Q: Is there a set of some comprehensive surveys or monographs describing (in
technical detail) the historical development of the various
subareas of analysis and partial differential equations?
I'm especially (but not only) interested in expositions of the most recent ($20^{\text{th}}$ century onwards) developments.
For instance, I already know the following works:
- History of Functional Analysis, by J. Dieudonné;
- Partial Differential Equations in the 20th Century, by H. Brezis and F. Browder;
- A History of Analysis, edited by H. N. Jahnke.
A slight variation on the theme of this question is:
Q': Which "texbooks"/monographs (dealing with subareas of analysis and PDE) strongly embrace an historical point of view?
For example, I've some good memories of the following book (which deals with topics in basic calculus):
- Analysis by Its History by E. Hairer and G. Wanner.
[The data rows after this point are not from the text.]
(* ===== verification/Leases.v ===== *)
(** * Client sessions and byte-range locks ([leases.rs])

    The replicated table of sessions and of the POSIX byte-range locks they
    hold.  The invariant [wf] says that no two owners hold conflicting locks,
    that an owner's own locks are disjoint and merged, that every lock belongs
    to an open session and that the limits are respected; every operation
    preserves it, a failed one changes nothing, and [Lock] has the byte-level
    meaning of [F_SETLK]. *)

From S2P Require Import Prelude MetaError.

Module Leases.
Import MetaError.

Open Scope N_scope.

(** ** Data *)

Definition MIN_TTL_MS : N := 1000.
Definition MAX_TTL_MS : N := 300000.
Definition MAX_SESSIONS : N := 65536.
Definition MAX_LOCKS_PER_SESSION : N := 4096.
Definition MAX_SESSION_ID_BYTES : N := 128.

Abbreviation FsId := string.

Record Session := mkSession {
  ttl_ms : N;
  expires_ms : N;
  cache : bool;
  term : N;
}.
#[export] Instance eta_Session : Eta Session :=
  λ s, mkSession (ttl_ms s) (expires_ms s) (cache s) (term s).

Inductive LockKind := Read | Write.
#[export] Instance LockKind_eq_dec : EqDecision LockKind.
Proof. solve_decision. Defined.

(** A held lock on [[start, end]], both ends included. *)
Record FileLock := mkFileLock {
  ino : N;
  session : string;
  owner : N;
  kind : LockKind;
  start : N;
  last : N;
  pid : N;
}.
#[export] Instance FileLock_eq_dec : EqDecision FileLock.
Proof. solve_decision. Defined.
#[export] Instance eta_FileLock : Eta FileLock :=
  λ l, mkFileLock (ino l) (session l) (owner l) (kind l) (start l) (last l) (pid l).

Definition same_owner (self : FileLock) (s : string) (o : N) : bool :=
  String.eqb (session self) s && (owner self =? o).

Definition overlaps (self : FileLock) (b e : N) : bool := (start self <=? e) && (b <=? last self).

Definition conflicts (self : FileLock) (s : string) (o : N) (k : LockKind) (b e : N) : bool :=
  negb (same_owner self s o) && overlaps self b e
  && (bool_decide (kind self = Write) || bool_decide (k = Write)).

Record Leases := mkLeases {
  sessions : gmap string Session;
  locks : gmap FsId (list FileLock);
}.
#[export] Instance eta_Leases : Eta Leases := λ l, mkLeases (sessions l) (locks l).

Definition empty_leases : Leases := mkLeases ∅ ∅.

Inductive LeaseOp :=
| Open_ (session : string) (ttl_ms now_ms : N) (cache : bool)
| Renew (session : string) (now_ms : N)
| Close (session : string)
| Expire (now_ms : N)
| Lock (fs : FsId) (ino : N) (session : string) (owner : N) (kind : option LockKind)
       (start last pid now_ms : N)
| ReleaseOwner (fs : FsId) (ino : N) (session : string) (owner : N).

Definition check_holder_name (s : string) : res MetaError () :=
  reject_if (String.eqb s EmptyString || (MAX_SESSION_ID_BYTES <? N.of_nat (String.length s))) Invalid.

(** ** Relocking *)

(** [a.checked_add(1) == Some(b)]. *)
Definition next_is (a b : N) : bool := bool_decide (u64_checked_add a 1 = Some b).

(** The order [relock] sorts by: [(ino, session, owner, start)]. *)
Definition lock_cmp (a b : FileLock) : comparison :=
  match ino a ?= ino b with
  | Eq =>
      match String.compare (session a) (session b) with
      | Eq =>
          match owner a ?= owner b with
          | Eq => start a ?= start b
          | c => c
          end
      | c => c
      end
  | c => c
  end.
Definition lock_le (a b : FileLock) : Prop := lock_cmp a b ≠ Gt.
#[export] Instance lock_le_dec : RelDecision lock_le.
Proof. intros a b. unfold lock_le. destruct (lock_cmp a b); [left|left|right]; naive_solver. Defined.

(** One iteration of the loop of [relock]: [(out, new)] after looking at [l]. *)
Definition relock_step (i : N) (s : string) (o b e : N)
    (acc : list FileLock * option FileLock) (l : FileLock) : list FileLock * option FileLock :=
  let '(out, new) := acc in
  if negb (ino l =? i) || negb (same_owner l s o) then (out ++ [l], new)
  else
    let touches := overlaps l b e || next_is (last l) b || next_is e (start l) in
    if negb touches then (out ++ [l], new)
    else
      match new with
      | Some n =>
          if bool_decide (kind n = kind l)
          then (out, Some (n <| start := N.min (start n) (start l) |>
                             <| last := N.max (last n) (last l) |>))
          else if negb (overlaps l b e) then (out ++ [l], new)
          else (out ++ (if start l <? b then [l <| last := b - 1 |>] else [])
                    ++ (if e <? last l then [l <| start := u64_add e 1 |>] else []), new)
      | None =>
          if negb (overlaps l b e) then (out ++ [l], new)
          else (out ++ (if start l <? b then [l <| last := b - 1 |>] else [])
                    ++ (if e <? last l then [l <| start := u64_add e 1 |>] else []), new)
      end.

Arguments relock_step : simpl never.

Definition relock (held : list FileLock) (i : N) (s : string) (o : N) (k : option LockKind)
    (b e p : N) : list FileLock :=
  let new := (λ k, mkFileLock i s o k b e p) <$> k in
  let '(out, new) := foldl (relock_step i s o b e) ([], new) held in
  merge_sort lock_le (out ++ option_list new).

(** ** Queries and operations *)

Definition lock_count (self : Leases) : nat := map_sum length (locks self).
Lemma to_from_le_len n v : length v = n → is_bytes v → to_le n (from_le v) = v.
Proof. intros <-. apply to_from_le. Qed.

Lemma length_to_le n x : length (to_le n x) = n.
Proof. revert x. induction n; intros; simpl; auto. Qed.

Lemma to_le_bytes n x : is_bytes (to_le n x).
Proof.
  revert x. induction n as [|n IH]; intros x; constructor; [|apply IH].
  by apply N.mod_lt.
Qed.

Lemma length_encode_entry e : length (encode_entry e) = 8%nat.
Proof. unfold encode_entry. by rewrite !length_app, !length_to_le. Qed.

Lemma length_encode a : length (encode a) = (4 + 8 * length a)%nat.
Proof.
  unfold encode. rewrite length_app, length_to_le. f_equal.
  induction a as [|e a IH]; [done|]. rewrite bind_cons, length_app, length_encode_entry, IH. simpl. lia.
Qed.

Lemma decode_app c v :
  length c = 8%nat →
  decode_entries (c ++ v)
  = mkEntry (from_le (take 2 c)) (from_le (take 2 (drop 2 c))) (from_le (drop 4 c)) :: decode_entries v.
Proof. intros Hc. do 8 (destruct c as [|? c]; [done|]). by destruct c. Qed.

Lemma decode_encode_entry e v :
  tag e < 65536 → eperm e < 65536 → id e <= UNDEFINED_ID →
  decode_entries (encode_entry e ++ v) = e :: decode_entries v.
Proof.
  intros Ht Hp Hi. rewrite decode_app by apply length_encode_entry. f_equal.
  destruct e as [t p i]. unfold encode_entry, UNDEFINED_ID in *. simpl tag in *. simpl eperm in *. simpl id in *.
  f_equal; [apply (from_to_le_small 2 t)|apply (from_to_le_small 2 p)|apply (from_to_le_small 4 i)];
    simpl; lia.
Qed.

Lemma entry_ok_tag e : entry_ok e → tag e < 64.
Proof.
  intros [_ Ht _ _]. unfold USER_OBJ, USER, GROUP_OBJ, GROUP, MASK, OTHER in Ht.
  repeat (apply elem_of_cons in Ht as [->|Ht]; [lia|]). set_solver.
Qed.

Lemma decode_encode a : Forall entry_ok a → decode_entries (a ≫= encode_entry) = a.
Proof.
  induction 1 as [|e a He _ IH]; [done|]. rewrite bind_cons, decode_encode_entry, IH; [done| | |].
  - apply entry_ok_tag in He. lia.
  - destruct He. lia.
  - by destruct He.
Qed.

(** Whole chunks decode and encode back to themselves. *)
Lemma encode_decode n v :
  is_bytes v → length v = (8 * n)%nat →
  (decode_entries v ≫= encode_entry) = v ∧ length (decode_entries v) = n ∧
  Forall (λ e, id e <= UNDEFINED_ID) (decode_entries v).
Proof.
  revert v. induction n as [|n IH]; intros v Hv Hlen.
  - destruct v; [|simpl in Hlen; lia]. by split_and!.
  - rewrite <- (take_drop 8 v). assert (length (take 8 v) = 8%nat) as Hc by (rewrite length_take; lia).
    assert (is_bytes (take 8 v)) as Hb by (by apply Forall_take).
    destruct (IH (drop 8 v)) as (IH1 & IH2 & IH3); [by apply Forall_drop|rewrite length_drop; lia|].
    rewrite decode_app by done. rewrite bind_cons, IH1. cbn [length]. rewrite IH2.
    set (c := take 8 v) in *. clearbody c.
    do 8 (destruct c as [|? c]; [done|]). destruct c; [|done].
    unfold is_bytes in Hb. rewrite !Forall_cons in Hb. destruct Hb as (?&?&?&?&?&?&?&?&?).
    split_and!; [|done|].
    + unfold encode_entry. cbn [tag eperm id].
      rewrite !(to_from_le_len 2), (to_from_le_len 4) by (by repeat constructor). done.
    + constructor; [|done].
      unfold UNDEFINED_ID. cbn [id drop from_le]. lia.
Qed.

(** ** The validating loop *)

Definition one_if (b : bool) : N := if b then 1 else 0.
Definition tags : list N := [USER_OBJ; USER; GROUP_OBJ; GROUP; MASK; OTHER].

(** What the loop counts for an entry it accepts. *)
Definition tally (e : Entry) (s : Seen) : Seen :=
  mkSeen (Some (entry_key e))
    (user_obj s + one_if (tag e =? USER_OBJ)) (group_obj s + one_if (tag e =? GROUP_OBJ))
    (other s + one_if (tag e =? OTHER)) (mask s + one_if (tag e =? MASK))
    (named s + one_if (is_named (tag e))).

Lemma see_tag_ok e s :
  tag e ∈ tags → (is_named (tag e) = true → id e ≠ UNDEFINED_ID) →
  see_tag e s = Ok ((tally e s) <| prev := prev s |>).
Proof.
  destruct e as [t p i], s as [pr u g o m n]. cbn [tag id]. intros Ht Hn.
  unfold tags, USER_OBJ, USER, GROUP_OBJ, GROUP, MASK, OTHER in Ht.
  repeat (apply elem_of_cons in Ht as [->|Ht]); [..|set_solver];
    unfold see_tag, tally; cbn -[N.add]; rewrite ?N.add_0_r, ?N.add_1_r;
    try (destruct (N.eqb_spec i UNDEFINED_ID); [by destruct Hn|]); done.
Qed.

Lemma see_tag_inv e s s' :
  see_tag e s = Ok s' → tag e ∈ tags ∧ (is_named (tag e) = true → id e ≠ UNDEFINED_ID).
Proof.
  destruct e as [t p i]. cbn [tag id]. destruct (decide (t ∈ tags)) as [Ht|Ht].
  - intros Hs. split; [done|]. revert Hs.
    unfold tags, USER_OBJ, USER, GROUP_OBJ, GROUP, MASK, OTHER in Ht.
    repeat (apply elem_of_cons in Ht as [->|Ht]); [..|set_solver];
      unfold see_tag; cbn; try done; by destruct (N.eqb_spec i UNDEFINED_ID).
  - unfold see_tag, is_named, tags in *. cbn [tag].
    by rewrite !(proj2 (N.eqb_neq _ _)) by set_solver.
Qed.

Lemma key_ge_spec p q : key_ge p q = false ↔ key_lt p q.
Proof.
  unfold key_ge, key_lt. destruct p as [a b], q as [c d]. simpl.
  rewrite orb_false_iff, andb_false_iff, N.ltb_ge, N.eqb_neq, N.leb_gt. lia.
Qed.

Lemma ldiff_7 p : N.ldiff p 7 = 0 ↔ p < 8.
Proof.
  change 7 with (N.ones 3). rewrite N.ldiff_ones_r. change 8 with (2 ^ 3).
  rewrite N.shiftr_div_pow2, N.shiftl_mul_pow2, N.eq_mul_0, N.div_small_iff by done. naive_solver.
Qed.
A quite related question is Motivation for and history of pseudo-differential operators.
Best Answer
If you are interested in the history of Banach space geometry, then the monograph
Pietsch: History of Banach spaces and linear operators
is a good reference, even if it reflects at places the personal taste of the author.
About Sobolev spaces and this direction of PDE's, besides your references the book
Tartar: An Introduction to Sobolev Spaces and Interpolation Spaces
contains plenty of historical remarks and references.